Source data:
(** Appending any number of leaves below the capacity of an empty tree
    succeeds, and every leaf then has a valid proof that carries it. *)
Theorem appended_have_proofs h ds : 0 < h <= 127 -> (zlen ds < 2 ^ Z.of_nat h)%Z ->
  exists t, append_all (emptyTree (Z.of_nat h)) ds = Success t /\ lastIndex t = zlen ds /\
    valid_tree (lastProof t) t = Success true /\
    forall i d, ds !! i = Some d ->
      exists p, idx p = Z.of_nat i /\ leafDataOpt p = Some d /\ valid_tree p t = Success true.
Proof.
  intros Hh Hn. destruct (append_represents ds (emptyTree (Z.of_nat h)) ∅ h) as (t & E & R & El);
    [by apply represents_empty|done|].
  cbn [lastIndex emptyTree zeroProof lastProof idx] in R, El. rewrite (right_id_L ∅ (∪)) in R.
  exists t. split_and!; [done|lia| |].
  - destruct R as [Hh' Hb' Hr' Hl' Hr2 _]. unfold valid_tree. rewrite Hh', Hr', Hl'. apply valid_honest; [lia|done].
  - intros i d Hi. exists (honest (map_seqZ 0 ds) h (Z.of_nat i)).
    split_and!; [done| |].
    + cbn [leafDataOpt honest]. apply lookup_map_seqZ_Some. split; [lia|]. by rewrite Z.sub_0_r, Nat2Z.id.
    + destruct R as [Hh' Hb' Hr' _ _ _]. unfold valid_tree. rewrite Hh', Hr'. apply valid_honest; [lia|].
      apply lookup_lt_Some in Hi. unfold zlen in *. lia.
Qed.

--

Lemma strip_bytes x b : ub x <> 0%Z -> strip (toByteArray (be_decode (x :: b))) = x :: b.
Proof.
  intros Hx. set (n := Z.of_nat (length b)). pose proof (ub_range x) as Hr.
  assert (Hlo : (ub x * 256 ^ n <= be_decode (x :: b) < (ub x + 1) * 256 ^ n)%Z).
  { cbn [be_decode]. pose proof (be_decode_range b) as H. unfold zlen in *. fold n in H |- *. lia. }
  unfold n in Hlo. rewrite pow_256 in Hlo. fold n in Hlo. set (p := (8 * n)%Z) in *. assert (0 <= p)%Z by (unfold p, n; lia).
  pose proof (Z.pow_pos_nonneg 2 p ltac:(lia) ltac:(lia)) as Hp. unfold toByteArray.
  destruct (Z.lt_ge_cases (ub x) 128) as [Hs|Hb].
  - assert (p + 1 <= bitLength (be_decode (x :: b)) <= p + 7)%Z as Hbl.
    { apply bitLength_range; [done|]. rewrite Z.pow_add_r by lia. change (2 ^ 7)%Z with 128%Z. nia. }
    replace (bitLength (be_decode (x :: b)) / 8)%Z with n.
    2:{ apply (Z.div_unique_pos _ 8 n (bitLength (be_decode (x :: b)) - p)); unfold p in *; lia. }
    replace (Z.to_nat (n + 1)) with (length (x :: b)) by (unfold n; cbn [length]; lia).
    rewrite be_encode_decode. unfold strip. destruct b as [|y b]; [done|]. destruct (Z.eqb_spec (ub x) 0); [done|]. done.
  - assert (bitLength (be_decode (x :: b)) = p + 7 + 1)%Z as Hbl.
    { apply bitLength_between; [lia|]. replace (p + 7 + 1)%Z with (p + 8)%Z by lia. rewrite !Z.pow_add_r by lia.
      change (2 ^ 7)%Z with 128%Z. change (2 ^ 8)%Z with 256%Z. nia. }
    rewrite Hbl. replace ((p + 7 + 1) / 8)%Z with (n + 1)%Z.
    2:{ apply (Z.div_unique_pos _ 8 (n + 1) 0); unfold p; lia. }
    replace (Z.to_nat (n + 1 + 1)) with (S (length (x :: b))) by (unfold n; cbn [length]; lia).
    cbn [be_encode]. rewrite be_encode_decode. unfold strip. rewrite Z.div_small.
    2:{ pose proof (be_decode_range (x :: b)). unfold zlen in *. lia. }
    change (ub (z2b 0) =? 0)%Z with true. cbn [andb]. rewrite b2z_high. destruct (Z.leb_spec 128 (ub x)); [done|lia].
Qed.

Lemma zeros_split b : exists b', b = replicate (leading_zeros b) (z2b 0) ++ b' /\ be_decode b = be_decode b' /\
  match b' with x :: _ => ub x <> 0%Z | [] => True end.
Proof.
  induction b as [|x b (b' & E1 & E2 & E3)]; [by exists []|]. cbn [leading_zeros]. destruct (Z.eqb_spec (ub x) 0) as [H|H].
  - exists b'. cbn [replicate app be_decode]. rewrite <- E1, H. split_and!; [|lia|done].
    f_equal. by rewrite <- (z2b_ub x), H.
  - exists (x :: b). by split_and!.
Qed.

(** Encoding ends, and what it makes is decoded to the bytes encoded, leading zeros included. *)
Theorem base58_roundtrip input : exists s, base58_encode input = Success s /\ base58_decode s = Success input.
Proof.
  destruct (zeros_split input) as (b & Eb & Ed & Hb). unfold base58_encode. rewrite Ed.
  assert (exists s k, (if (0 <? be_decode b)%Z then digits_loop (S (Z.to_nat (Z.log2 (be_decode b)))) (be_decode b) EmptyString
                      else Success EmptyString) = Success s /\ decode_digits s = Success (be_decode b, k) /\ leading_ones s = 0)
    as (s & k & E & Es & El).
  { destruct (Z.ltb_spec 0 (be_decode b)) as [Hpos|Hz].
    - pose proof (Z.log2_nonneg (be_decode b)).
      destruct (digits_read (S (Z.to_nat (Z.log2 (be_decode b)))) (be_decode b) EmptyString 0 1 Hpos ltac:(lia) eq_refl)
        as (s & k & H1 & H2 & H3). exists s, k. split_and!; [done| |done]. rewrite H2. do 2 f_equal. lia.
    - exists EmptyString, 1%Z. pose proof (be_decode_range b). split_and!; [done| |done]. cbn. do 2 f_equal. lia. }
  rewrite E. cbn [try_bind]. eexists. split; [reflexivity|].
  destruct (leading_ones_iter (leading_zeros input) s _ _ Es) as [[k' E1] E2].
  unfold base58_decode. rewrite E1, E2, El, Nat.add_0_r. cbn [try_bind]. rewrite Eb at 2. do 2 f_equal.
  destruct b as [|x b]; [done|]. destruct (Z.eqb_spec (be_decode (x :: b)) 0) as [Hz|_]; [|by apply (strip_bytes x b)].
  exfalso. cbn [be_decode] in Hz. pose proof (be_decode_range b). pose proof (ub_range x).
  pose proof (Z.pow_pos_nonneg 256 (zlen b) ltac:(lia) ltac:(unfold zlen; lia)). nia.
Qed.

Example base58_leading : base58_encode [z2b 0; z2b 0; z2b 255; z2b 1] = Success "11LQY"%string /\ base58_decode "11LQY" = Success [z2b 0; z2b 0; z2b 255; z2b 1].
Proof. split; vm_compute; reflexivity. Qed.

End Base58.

Task item:
Lines holding "zlen" in the material above are to be reported.

Result below:
Theorem appended_have_proofs h ds : 0 < h <= 127 -> (zlen ds < 2 ^ Z.of_nat h)%Z ->
  exists t, append_all (emptyTree (Z.of_nat h)) ds = Success t /\ lastIndex t = zlen ds /\
      apply lookup_lt_Some in Hi. unfold zlen in *. lia.
  { cbn [be_decode]. pose proof (be_decode_range b) as H. unfold zlen in *. fold n in H |- *. lia. }
    2:{ pose proof (be_decode_range (x :: b)). unfold zlen in *. lia. }
  pose proof (Z.pow_pos_nonneg 256 (zlen b) ltac:(lia) ltac:(unfold zlen; lia)). nia.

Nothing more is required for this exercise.